What you are asked to do
Wherever a line in the data below holds "Context", copy that line.

[Collected data entries]
──────────────────────────────
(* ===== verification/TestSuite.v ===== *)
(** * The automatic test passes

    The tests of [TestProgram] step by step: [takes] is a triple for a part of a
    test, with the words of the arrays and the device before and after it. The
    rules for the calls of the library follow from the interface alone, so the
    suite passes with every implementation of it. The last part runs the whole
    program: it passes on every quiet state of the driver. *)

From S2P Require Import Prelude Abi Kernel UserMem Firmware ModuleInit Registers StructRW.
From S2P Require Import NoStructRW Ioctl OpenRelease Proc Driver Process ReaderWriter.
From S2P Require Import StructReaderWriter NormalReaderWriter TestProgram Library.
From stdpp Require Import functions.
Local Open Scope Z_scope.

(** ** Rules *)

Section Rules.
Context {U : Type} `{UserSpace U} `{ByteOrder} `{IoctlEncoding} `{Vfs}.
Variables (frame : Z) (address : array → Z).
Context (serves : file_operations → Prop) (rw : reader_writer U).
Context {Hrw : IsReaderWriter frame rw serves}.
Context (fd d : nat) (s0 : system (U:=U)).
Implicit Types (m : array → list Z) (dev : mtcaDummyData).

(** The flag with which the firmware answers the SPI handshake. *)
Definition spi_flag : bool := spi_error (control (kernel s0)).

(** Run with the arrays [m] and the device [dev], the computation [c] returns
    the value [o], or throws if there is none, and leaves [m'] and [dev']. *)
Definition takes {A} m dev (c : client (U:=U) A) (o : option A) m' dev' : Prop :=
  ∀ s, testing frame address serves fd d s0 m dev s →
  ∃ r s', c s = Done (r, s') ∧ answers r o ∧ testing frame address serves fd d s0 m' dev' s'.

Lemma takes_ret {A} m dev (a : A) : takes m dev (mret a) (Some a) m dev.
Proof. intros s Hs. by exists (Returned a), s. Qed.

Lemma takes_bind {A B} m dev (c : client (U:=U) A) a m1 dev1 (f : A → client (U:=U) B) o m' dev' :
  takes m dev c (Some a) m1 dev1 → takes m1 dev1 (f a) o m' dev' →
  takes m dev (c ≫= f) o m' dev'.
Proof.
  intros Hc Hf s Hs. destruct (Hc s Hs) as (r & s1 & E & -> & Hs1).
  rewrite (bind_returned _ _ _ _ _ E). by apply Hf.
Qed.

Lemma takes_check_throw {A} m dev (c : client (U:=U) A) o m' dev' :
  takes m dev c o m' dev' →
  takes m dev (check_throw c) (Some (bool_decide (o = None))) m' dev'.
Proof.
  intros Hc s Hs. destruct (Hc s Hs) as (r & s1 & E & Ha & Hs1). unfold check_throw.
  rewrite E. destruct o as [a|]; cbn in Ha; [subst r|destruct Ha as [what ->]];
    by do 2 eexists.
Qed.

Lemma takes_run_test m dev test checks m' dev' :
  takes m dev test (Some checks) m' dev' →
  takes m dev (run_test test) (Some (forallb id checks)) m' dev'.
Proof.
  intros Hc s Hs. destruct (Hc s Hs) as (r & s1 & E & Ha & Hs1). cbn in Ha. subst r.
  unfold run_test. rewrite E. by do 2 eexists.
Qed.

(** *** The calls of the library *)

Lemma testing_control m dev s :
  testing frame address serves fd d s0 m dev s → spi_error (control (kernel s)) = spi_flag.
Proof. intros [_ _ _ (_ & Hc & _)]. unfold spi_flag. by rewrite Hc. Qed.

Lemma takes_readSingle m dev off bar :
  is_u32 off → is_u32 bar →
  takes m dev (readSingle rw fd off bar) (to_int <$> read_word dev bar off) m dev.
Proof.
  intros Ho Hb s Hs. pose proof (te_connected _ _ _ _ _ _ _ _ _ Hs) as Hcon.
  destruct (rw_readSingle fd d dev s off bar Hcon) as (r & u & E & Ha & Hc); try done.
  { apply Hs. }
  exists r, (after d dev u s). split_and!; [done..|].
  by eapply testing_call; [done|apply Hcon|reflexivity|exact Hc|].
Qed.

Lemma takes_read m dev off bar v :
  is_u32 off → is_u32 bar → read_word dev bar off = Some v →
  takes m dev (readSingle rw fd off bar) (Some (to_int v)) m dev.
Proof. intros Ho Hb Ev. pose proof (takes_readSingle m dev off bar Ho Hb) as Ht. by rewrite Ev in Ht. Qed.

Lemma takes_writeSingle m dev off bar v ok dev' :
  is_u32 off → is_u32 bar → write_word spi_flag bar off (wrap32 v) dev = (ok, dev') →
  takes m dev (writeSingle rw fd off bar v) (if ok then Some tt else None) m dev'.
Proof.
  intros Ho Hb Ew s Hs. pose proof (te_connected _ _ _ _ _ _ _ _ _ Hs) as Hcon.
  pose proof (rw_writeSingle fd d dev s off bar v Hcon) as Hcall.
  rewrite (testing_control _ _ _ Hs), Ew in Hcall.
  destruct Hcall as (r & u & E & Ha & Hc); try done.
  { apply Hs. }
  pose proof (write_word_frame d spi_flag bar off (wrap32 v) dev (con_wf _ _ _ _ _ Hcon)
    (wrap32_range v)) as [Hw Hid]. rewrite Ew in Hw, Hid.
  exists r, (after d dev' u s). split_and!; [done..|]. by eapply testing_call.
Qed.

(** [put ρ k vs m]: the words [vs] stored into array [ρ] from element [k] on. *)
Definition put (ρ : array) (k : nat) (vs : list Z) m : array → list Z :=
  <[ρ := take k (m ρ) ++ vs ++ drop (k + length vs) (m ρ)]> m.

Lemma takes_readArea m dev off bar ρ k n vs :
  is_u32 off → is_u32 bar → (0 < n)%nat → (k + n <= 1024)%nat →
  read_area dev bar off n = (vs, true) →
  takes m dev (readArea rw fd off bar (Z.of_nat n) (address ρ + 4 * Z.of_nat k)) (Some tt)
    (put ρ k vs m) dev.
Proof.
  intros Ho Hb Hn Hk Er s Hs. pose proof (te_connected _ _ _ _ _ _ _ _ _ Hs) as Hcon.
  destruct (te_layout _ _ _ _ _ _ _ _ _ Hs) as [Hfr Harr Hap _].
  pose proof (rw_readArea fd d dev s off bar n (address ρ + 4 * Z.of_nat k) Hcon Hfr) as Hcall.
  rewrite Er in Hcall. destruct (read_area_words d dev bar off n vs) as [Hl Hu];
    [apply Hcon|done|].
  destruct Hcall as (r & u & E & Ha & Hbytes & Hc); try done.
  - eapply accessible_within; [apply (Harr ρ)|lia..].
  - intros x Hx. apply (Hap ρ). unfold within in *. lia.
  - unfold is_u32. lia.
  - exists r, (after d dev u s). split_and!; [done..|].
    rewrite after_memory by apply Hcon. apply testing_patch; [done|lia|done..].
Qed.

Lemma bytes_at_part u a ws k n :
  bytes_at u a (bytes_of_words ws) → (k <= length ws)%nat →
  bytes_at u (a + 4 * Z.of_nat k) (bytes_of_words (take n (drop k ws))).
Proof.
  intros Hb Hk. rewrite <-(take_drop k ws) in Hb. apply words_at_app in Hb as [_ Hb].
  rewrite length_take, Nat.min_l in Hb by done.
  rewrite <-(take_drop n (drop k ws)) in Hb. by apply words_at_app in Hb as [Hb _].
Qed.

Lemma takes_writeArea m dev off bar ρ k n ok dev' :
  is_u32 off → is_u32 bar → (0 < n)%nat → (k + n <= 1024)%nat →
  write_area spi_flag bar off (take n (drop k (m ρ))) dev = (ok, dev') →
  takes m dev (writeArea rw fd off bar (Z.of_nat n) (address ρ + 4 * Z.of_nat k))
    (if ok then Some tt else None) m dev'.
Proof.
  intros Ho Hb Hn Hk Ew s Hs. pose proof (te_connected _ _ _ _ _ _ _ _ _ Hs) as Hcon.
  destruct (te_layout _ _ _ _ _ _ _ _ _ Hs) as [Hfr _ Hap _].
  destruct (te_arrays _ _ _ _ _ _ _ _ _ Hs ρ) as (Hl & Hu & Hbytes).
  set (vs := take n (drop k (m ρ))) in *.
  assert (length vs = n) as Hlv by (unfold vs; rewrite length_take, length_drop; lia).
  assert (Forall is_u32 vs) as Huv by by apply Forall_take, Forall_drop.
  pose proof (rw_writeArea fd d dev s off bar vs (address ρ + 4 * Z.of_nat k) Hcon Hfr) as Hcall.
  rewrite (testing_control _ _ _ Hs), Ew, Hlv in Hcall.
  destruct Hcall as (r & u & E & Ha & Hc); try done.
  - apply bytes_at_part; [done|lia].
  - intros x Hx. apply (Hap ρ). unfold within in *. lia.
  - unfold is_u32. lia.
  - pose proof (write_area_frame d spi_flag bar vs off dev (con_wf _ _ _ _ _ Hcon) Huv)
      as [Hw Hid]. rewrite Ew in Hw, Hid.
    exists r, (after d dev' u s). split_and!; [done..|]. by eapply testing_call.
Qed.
──────────────────────────────
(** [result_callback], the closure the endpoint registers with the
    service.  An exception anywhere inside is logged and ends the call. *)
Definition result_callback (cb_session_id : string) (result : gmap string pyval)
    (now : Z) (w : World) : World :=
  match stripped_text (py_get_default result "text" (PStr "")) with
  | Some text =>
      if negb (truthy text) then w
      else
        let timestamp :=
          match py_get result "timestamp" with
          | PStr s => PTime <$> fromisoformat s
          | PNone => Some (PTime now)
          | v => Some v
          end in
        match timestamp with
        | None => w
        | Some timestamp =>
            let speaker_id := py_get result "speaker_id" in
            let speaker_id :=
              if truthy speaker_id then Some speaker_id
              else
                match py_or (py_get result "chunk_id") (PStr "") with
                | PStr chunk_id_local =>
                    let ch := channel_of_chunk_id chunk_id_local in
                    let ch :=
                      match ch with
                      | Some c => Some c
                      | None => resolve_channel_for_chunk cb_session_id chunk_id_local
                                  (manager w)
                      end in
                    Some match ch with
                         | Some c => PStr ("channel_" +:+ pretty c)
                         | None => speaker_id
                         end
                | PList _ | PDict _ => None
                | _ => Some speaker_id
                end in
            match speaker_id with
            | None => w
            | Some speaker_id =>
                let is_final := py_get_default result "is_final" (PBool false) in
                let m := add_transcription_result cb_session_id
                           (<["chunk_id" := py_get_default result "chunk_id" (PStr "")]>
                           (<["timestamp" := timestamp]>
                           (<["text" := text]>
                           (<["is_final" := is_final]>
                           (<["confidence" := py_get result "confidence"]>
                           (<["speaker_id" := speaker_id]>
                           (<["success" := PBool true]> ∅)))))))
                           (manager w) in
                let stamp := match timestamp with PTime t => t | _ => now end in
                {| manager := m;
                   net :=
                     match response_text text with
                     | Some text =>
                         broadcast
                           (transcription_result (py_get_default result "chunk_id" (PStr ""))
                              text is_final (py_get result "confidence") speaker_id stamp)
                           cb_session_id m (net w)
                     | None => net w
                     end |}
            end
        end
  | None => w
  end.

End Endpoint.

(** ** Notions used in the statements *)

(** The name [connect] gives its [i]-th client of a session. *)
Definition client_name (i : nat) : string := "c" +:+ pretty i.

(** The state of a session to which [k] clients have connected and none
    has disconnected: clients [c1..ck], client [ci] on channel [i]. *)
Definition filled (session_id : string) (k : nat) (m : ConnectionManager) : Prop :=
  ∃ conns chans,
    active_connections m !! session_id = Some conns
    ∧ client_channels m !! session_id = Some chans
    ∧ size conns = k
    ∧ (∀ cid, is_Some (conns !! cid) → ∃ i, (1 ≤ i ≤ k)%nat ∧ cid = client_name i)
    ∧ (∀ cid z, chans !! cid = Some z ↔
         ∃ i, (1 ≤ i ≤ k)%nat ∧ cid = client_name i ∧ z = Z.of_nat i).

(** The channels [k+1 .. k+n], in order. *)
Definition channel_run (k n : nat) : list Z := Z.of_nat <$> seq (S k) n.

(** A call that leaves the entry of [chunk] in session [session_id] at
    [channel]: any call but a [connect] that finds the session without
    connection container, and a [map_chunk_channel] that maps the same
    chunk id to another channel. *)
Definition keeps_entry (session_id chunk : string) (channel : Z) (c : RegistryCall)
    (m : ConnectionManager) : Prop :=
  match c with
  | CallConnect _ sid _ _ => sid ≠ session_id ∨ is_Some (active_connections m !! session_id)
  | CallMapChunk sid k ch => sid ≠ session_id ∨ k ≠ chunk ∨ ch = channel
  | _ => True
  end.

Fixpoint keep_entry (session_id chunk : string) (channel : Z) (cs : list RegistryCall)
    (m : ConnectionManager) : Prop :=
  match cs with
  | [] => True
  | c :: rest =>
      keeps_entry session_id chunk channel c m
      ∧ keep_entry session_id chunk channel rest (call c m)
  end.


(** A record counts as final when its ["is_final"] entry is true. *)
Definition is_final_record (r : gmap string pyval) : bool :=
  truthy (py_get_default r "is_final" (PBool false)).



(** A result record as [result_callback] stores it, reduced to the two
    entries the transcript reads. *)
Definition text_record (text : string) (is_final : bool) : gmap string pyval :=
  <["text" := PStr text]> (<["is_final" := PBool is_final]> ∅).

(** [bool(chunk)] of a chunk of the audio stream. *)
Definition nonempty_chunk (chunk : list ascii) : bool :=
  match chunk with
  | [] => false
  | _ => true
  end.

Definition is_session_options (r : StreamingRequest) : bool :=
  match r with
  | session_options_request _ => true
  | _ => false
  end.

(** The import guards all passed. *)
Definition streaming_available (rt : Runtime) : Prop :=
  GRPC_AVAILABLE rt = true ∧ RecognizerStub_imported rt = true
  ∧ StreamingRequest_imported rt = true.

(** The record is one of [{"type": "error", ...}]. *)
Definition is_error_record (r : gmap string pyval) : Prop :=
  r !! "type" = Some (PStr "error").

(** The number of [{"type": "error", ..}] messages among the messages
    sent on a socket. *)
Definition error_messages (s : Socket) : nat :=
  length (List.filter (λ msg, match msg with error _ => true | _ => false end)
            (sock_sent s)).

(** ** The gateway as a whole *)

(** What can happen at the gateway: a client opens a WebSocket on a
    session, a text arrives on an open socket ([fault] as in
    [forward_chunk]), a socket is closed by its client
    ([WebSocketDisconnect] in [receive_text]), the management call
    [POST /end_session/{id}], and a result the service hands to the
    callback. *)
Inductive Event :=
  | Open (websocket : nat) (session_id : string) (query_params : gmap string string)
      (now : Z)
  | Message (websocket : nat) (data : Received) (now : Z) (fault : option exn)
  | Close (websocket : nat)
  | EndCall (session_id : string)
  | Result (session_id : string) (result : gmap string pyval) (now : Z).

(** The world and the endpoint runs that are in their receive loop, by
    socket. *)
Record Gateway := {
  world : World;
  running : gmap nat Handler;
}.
──────────────────────────────
Answer space
Context {U : Type} `{UserSpace U} `{ByteOrder} `{IoctlEncoding} `{Vfs}.
Context (serves : file_operations → Prop) (rw : reader_writer U).
Context {Hrw : IsReaderWriter frame rw serves}.
Context (fd d : nat) (s0 : system (U:=U)).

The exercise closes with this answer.